WORK ITEM - Exactly the lines from the first line of the listing through the line containing "Definition ACCESSED : Z := Z.shiftl 1 5." should appear in the output, unchanged.

DATA SHOWN -
(* ===== verification/Entry.v ===== *)
(** * Page table entries

    [Entry] and [EntryFlags] of [arch/x86_64/memory/paging/entry.rs].  An entry
    is a 64-bit word; [EntryFlags] is the bit set the [bitflags!] invocation
    declares: [contains] tests that all bits of its argument are set,
    [from_bits_truncate] drops the undeclared bits, [|] is bitwise or. *)

From S2P Require Import Prelude Frames.

Definition PRESENT : Z := Z.shiftl 1 0.
Definition WRITABLE : Z := Z.shiftl 1 1.
Definition USER_ACCESSIBLE : Z := Z.shiftl 1 2.
Definition WRITE_THROUGH : Z := Z.shiftl 1 3.
Definition NO_CACHE : Z := Z.shiftl 1 4.
Definition ACCESSED : Z := Z.shiftl 1 5.
Definition DIRTY : Z := Z.shiftl 1 6.
Definition HUGE_PAGE : Z := Z.shiftl 1 7.
Definition GLOBAL : Z := Z.shiftl 1 8.
Definition NO_EXECUTE : Z := Z.shiftl 1 63.

(** [EntryFlags::all()] *)
Definition ALL_FLAGS : Z :=
  Z.lor PRESENT (Z.lor WRITABLE (Z.lor USER_ACCESSIBLE (Z.lor WRITE_THROUGH (Z.lor NO_CACHE
    (Z.lor ACCESSED (Z.lor DIRTY (Z.lor HUGE_PAGE (Z.lor GLOBAL NO_EXECUTE)))))))).

Definition flags_contains (fl x : Z) : bool := Z.land fl x =? x.

Definition ADDR_MASK : Z := 0x000ffffffffff000.

Definition entry_is_unused (e : Z) : bool := e =? 0.

Definition entry_set_unused (_ : Z) : Z := 0.

Definition entry_flags (e : Z) : Z := Z.land e ALL_FLAGS.

Definition entry_pointed_frame (e : Z) : option Frame :=
  if flags_contains (entry_flags e) PRESENT
  then Some (frame_containing (PhysAddr (Z.land e ADDR_MASK)))
  else None.

Definition entry_set (frame : Frame) (flags : Z) : outcome Z :=
  let? a := frame_start frame in
  let? _ := assertb (Z.land (pa_get a) (not_w 64 ADDR_MASK) =? 0)
              "assertion failed: frame.start_address().get() & !0x000fffff_fffff000 == 0" in
  let? a := frame_start frame in
  Ok (Z.lor (pa_get a) flags).

(** What [from_elf_section_flags] and [paging::init] read of an [ElfSection]
    of the multiboot2 crate. *)
Record ElfSection := mkSection {
  sec_start : Z; sec_end : Z;
  sec_allocated : bool; sec_writable : bool; sec_executable : bool }.

Definition from_elf_section_flags (s : ElfSection) : Z :=
  let flags := 0 in
  let flags := if sec_allocated s then Z.lor flags PRESENT else flags in
  let flags := if sec_writable s then Z.lor flags WRITABLE else flags in
  if negb (sec_executable s) then Z.lor flags NO_EXECUTE else flags.

(** ** The bits of an entry *)

(** A set of declared flags. *)
Definition flags_ok (fl : Z) : Prop := 0 <= fl /\ Z.land fl ALL_FLAGS = fl.

Definition e_present (e : Z) : bool := Z.testbit e 0.
Definition e_writable (e : Z) : bool := Z.testbit e 1.
Definition e_huge (e : Z) : bool := Z.testbit e 7.
Definition e_execute (e : Z) : bool := negb (Z.testbit e 63).
Definition e_frame (e : Z) : Z := Z.land e ADDR_MASK / PAGE_SIZE.

(** What the processor lets the kernel do with a page besides reading it.  The
    last bit of an entry forbids execution once EFER.NXE is set, which
    [arch::init] does before it sets any such bit. *)
Record rights := mkRights { can_write : bool; can_execute : bool }.

#[global] Instance rights_eq_dec : EqDecision rights.
Proof. solve_decision. Defined.

Definition full_access : rights := mkRights true true.
Definition read_execute : rights := mkRights false true.
Definition read_write : rights := mkRights true false.
Definition read_only : rights := mkRights false false.

Definition and_rights (a b : rights) : rights :=
  mkRights (can_write a && can_write b) (can_execute a && can_execute b).

Definition e_rights (e : Z) : rights := mkRights (e_writable e) (e_execute e).

Definition flag_rights (fl : Z) : rights :=
  mkRights (flags_contains fl WRITABLE) (negb (flags_contains fl NO_EXECUTE)).

Lemma and_full_l x : and_rights full_access x = x.
Proof. by destruct x. Qed.

Lemma contains_bit fl k :
  0 <= k -> flags_contains fl (Z.shiftl 1 k) = Z.testbit fl k.
Proof.
  intros Hk. unfold flags_contains.
  assert (H : Z.land fl (Z.shiftl 1 k) = if Z.testbit fl k then Z.shiftl 1 k else 0).
  { apply Z.bits_inj'. intros n Hn. rewrite Z.land_spec, Z.shiftl_1_l.
    rewrite Z.pow2_bits_eqb by done. destruct (Z.eqb_spec k n) as [->|].
    - rewrite andb_true_r. destruct (Z.testbit fl n) eqn:E; [|by rewrite Z.bits_0].
      rewrite Z.pow2_bits_eqb, Z.eqb_refl by done. done.
    - rewrite andb_false_r. destruct (Z.testbit fl k); [|by rewrite Z.bits_0].
      rewrite Z.pow2_bits_eqb by done. symmetry. by apply Z.eqb_neq. }
  rewrite H. rewrite Z.shiftl_1_l. assert (0 < 2 ^ k) by lia.
  destruct (Z.testbit fl k); [apply Z.eqb_refl|]. apply Z.eqb_neq. lia.
Qed.

Lemma all_flags_bit k :
  Z.testbit ALL_FLAGS k = ((0 <=? k) && (k <=? 8)) || (k =? 63).
Proof.
  destruct (Z.ltb_spec k 0).
  { rewrite Z.testbit_neg_r by done. case_bools; done || lia. }
  assert (k < 64 \/ 64 <= k) as [Hs|Hl] by lia.
  - assert (Hk : k ∈ seqZ 0 64) by (apply elem_of_seqZ; lia).
    assert (Hall : Forall (fun k => Z.testbit ALL_FLAGS k = ((0 <=? k) && (k <=? 8)) || (k =? 63))
      (seqZ 0 64)) by (vm_compute; repeat constructor).
    rewrite Forall_forall in Hall. auto.
  - rewrite Z.bits_above_log2; [case_bools; done || lia|vm_compute; discriminate|].
    change (Z.log2 ALL_FLAGS) with 63. lia.
Qed.

Lemma addr_mask_shift : ADDR_MASK = Z.shiftl (Z.ones 40) 12.
Proof. reflexivity. Qed.

Lemma addr_mask_bit k : Z.testbit ADDR_MASK k = (12 <=? k) && (k <? 52).
Proof.
  rewrite addr_mask_shift. destruct (Z.ltb_spec k 0).
  { rewrite Z.testbit_neg_r by done. case_bools; done || lia. }
  rewrite Z.shiftl_spec by done. destruct (Z.ltb_spec k 12).
  { rewrite Z.testbit_neg_r by lia. case_bools; done || lia. }
  destruct (Z.ltb_spec k 52).
  - rewrite Z.ones_spec_low by lia. case_bools; done || lia.
  - rewrite Z.ones_spec_high by lia. case_bools; done || lia.
Qed.

(** Declared flags and addresses do not share bits. *)
Lemma mask_flags_disjoint : Z.land ADDR_MASK ALL_FLAGS = 0.
Proof. reflexivity. Qed.

Lemma frame_addr_mask f : 0 <= f < 2 ^ 40 -> Z.land (f * PAGE_SIZE) ADDR_MASK = f * PAGE_SIZE.
Proof.
  intros Hf. rewrite addr_mask_shift. unfold PAGE_SIZE. change 4096 with (2 ^ 12).
  rewrite <-Z.shiftl_mul_pow2, <-Z.shiftl_land, Z.land_ones, Z.mod_small by lia. done.
Qed.

Lemma flags_addr fl : flags_ok fl -> Z.land fl ADDR_MASK = 0.
Proof.
  intros [_ <-]. rewrite <-Z.land_assoc, (Z.land_comm ALL_FLAGS), mask_flags_disjoint.
  apply Z.land_0_r.
Qed.

Lemma frame_addr_flags f : 0 <= f < 2 ^ 40 -> Z.land (f * PAGE_SIZE) ALL_FLAGS = 0.
Proof.
  intros Hf. rewrite <-(frame_addr_mask f Hf), <-Z.land_assoc, mask_flags_disjoint.
  apply Z.land_0_r.
Qed.

(** [Entry::set] on a 52-bit frame address. *)
Lemma entry_set_eq f fl :
  0 <= f < 2 ^ 40 -> entry_set (mkFrame f) fl = Ok (Z.lor (f * PAGE_SIZE) fl).
Proof.
  intros Hf. unfold entry_set, frame_start. simpl.
  rewrite mul_w_fits by (unfold in_width, PAGE_SIZE; lia). cbn [obind pa_get].
  replace (Z.land (f * PAGE_SIZE) (not_w 64 ADDR_MASK)) with 0; [done|].
  rewrite <-(frame_addr_mask f Hf), <-Z.land_assoc.
  change (Z.land ADDR_MASK (not_w 64 ADDR_MASK)) with 0. by rewrite Z.land_0_r.
Qed.

Lemma entry_flags_of f fl :
  0 <= f < 2 ^ 40 -> flags_ok fl -> entry_flags (Z.lor (f * PAGE_SIZE) fl) = fl.
Proof.
  intros Hf [? Hfl]. unfold entry_flags.
  by rewrite Z.land_lor_distr_l, frame_addr_flags, Hfl, Z.lor_0_l.
Qed.

Lemma e_frame_of f fl :
  0 <= f < 2 ^ 40 -> flags_ok fl -> e_frame (Z.lor (f * PAGE_SIZE) fl) = f.
Proof.
  intros Hf Hfl. unfold e_frame.
  rewrite Z.land_lor_distr_l, frame_addr_mask, flags_addr, Z.lor_0_r by done.
  apply Z.div_mul. unfold PAGE_SIZE. lia.
Qed.

Lemma e_frame_eq e : e_frame e = Z.shiftr e 12 mod 2 ^ 40.
Proof.
  assert (Hm : Z.land e ADDR_MASK = Z.shiftl (Z.land (Z.shiftr e 12) (Z.ones 40)) 12).
  { apply Z.bits_inj'. intros n Hn. rewrite addr_mask_shift, Z.land_spec, !Z.shiftl_spec by done.
    destruct (Z.ltb_spec n 12).
    - rewrite !(Z.testbit_neg_r _ (n - 12)) by lia. apply andb_false_r.
    - rewrite Z.land_spec, Z.shiftr_spec by lia. do 2 f_equal. lia. }
  unfold e_frame, PAGE_SIZE. rewrite Hm, Z.land_ones, Z.shiftl_mul_pow2 by lia.
  change 4096 with (2 ^ 12). apply Z.div_mul. lia.
Qed.

Lemma e_frame_range e : 0 <= e_frame e < 2 ^ 40.
Proof. rewrite e_frame_eq. apply Z.mod_pos_bound. lia. Qed.

(** A declared flag bit of an entry is a bit of its flags. *)
Lemma entry_flags_bit e k : 0 <= k <= 8 \/ k = 63 -> Z.testbit (entry_flags e) k = Z.testbit e k.
Proof.
  intros Hk. unfold entry_flags. rewrite Z.land_spec, all_flags_bit.
  case_bools; rewrite ?andb_true_r; done || lia.
Qed.

Lemma flag_bit_of f fl k :
  0 <= f < 2 ^ 40 -> flags_ok fl -> 0 <= k <= 8 \/ k = 63 ->
  Z.testbit (Z.lor (f * PAGE_SIZE) fl) k = Z.testbit fl k.
Proof. intros Hf Hfl Hk. by rewrite <-entry_flags_bit, entry_flags_of. Qed.

Lemma flags_present e : flags_contains (entry_flags e) PRESENT = e_present e.
Proof. unfold PRESENT. rewrite contains_bit, entry_flags_bit by lia. done. Qed.

Lemma flags_huge e : flags_contains (entry_flags e) HUGE_PAGE = e_huge e.
Proof. unfold HUGE_PAGE. rewrite contains_bit, entry_flags_bit by lia. done. Qed.

(** The entry of a frame has the rights of its flags. *)
Lemma e_rights_of f fl :
  0 <= f < 2 ^ 40 -> flags_ok fl -> e_rights (Z.lor (f * PAGE_SIZE) fl) = flag_rights fl.
Proof.
  intros Hf Hfl. unfold e_rights, flag_rights, e_writable, e_execute, WRITABLE, NO_EXECUTE.
  by rewrite !contains_bit, !flag_bit_of by (done || lia).
Qed.

Lemma flag_rights_present fl : flag_rights (Z.lor fl PRESENT) = flag_rights fl.
Proof.
  unfold flag_rights, WRITABLE, NO_EXECUTE, PRESENT. rewrite !contains_bit, !Z.lor_spec by lia.
  by rewrite !orb_false_r.
Qed.

Lemma pointed_frame_eq e :
  entry_pointed_frame e = if e_present e then Some (mkFrame (e_frame e)) else None.
Proof. unfold entry_pointed_frame. by rewrite flags_present. Qed.

Lemma flags_ok_lor a b : flags_ok a -> flags_ok b -> flags_ok (Z.lor a b).
Proof.
  intros [? Ha] [? Hb]. split; [by apply Z.lor_nonneg|].
  by rewrite Z.land_lor_distr_l, Ha, Hb.
Qed.

Lemma flags_ok_single : Forall flags_ok
  [0; PRESENT; WRITABLE; USER_ACCESSIBLE; WRITE_THROUGH; NO_CACHE; ACCESSED; DIRTY; HUGE_PAGE;
   GLOBAL; NO_EXECUTE].
Proof. repeat constructor; vm_compute; done. Qed.

(** Close [flags_ok] for an expression built from the declared constants. *)
Ltac solve_flags :=
  repeat apply flags_ok_lor; first [done | split; [vm_compute; discriminate | reflexivity]].

(** [Entry::set] and the accessors round-trip for every 52-bit frame
    address and every set of declared flags: the entry reports exactly the
    flags, and the frame whenever the flags contain [PRESENT]; otherwise it
    points nowhere.  Only an entry set to frame 0 with no flags is unused. *)
Theorem entry_roundtrip f fl :
  0 <= f < 2 ^ 40 -> flags_ok fl ->
  exists e, entry_set (mkFrame f) fl = Ok e /\ in_width 64 e /\ entry_flags e = fl /\
    entry_pointed_frame e = (if flags_contains fl PRESENT then Some (mkFrame f) else None) /\
    (entry_is_unused e = true <-> f = 0 /\ fl = 0).
Proof.
  intros Hf Hfl. rewrite entry_set_eq by done. eexists; split; [done|].
  split; [|split; [by apply entry_flags_of|split]].
  - split; [apply Z.lor_nonneg; unfold PAGE_SIZE; destruct Hfl; lia|].
    destruct (decide (Z.lor (f * PAGE_SIZE) fl = 0)) as [->|Hnz]; [lia|].
    apply Z.log2_lt_pow2; [assert (0 <= Z.lor (f * PAGE_SIZE) fl); [|lia]|].
    { apply Z.lor_nonneg. unfold PAGE_SIZE. destruct Hfl; lia. }
    destruct Hfl as [Hp Hfl]. rewrite Z.log2_lor by (unfold PAGE_SIZE; lia).
    apply Z.max_lub_lt.
    + destruct (decide (f = 0)) as [->|]; [simpl; lia|].
      apply Z.log2_lt_pow2; unfold PAGE_SIZE; lia.
    + rewrite <-Hfl. eapply Z.le_lt_trans; [apply Z.log2_land; [done|vm_compute; discriminate]|].
      change (Z.log2 ALL_FLAGS) with 63. lia.
  - unfold PRESENT. rewrite pointed_frame_eq, contains_bit by lia. unfold e_present.
    rewrite flag_bit_of, e_frame_of by (done || lia). done.
  - unfold entry_is_unused. rewrite Z.eqb_eq, Z.lor_eq_0_iff. unfold PAGE_SIZE. lia.
Qed.

Lemma entry_roundtrip_witness :
  exists e, entry_set (mkFrame 0xb8) (Z.lor PRESENT WRITABLE) = Ok e /\ in_width 64 e /\
    entry_flags e = Z.lor PRESENT WRITABLE /\
    entry_pointed_frame e = (if flags_contains (Z.lor PRESENT WRITABLE) PRESENT
                             then Some (mkFrame 0xb8) else None) /\
    (entry_is_unused e = true <-> 0xb8 = 0 /\ Z.lor PRESENT WRITABLE = 0).
Proof. apply entry_roundtrip; [lia|solve_flags]. Defined.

WRITTEN ANSWER -
(* ===== verification/Entry.v ===== *)
(** * Page table entries

    [Entry] and [EntryFlags] of [arch/x86_64/memory/paging/entry.rs].  An entry
    is a 64-bit word; [EntryFlags] is the bit set the [bitflags!] invocation
    declares: [contains] tests that all bits of its argument are set,
    [from_bits_truncate] drops the undeclared bits, [|] is bitwise or. *)

From S2P Require Import Prelude Frames.

Definition PRESENT : Z := Z.shiftl 1 0.
Definition WRITABLE : Z := Z.shiftl 1 1.
Definition USER_ACCESSIBLE : Z := Z.shiftl 1 2.
Definition WRITE_THROUGH : Z := Z.shiftl 1 3.
Definition NO_CACHE : Z := Z.shiftl 1 4.
Definition ACCESSED : Z := Z.shiftl 1 5.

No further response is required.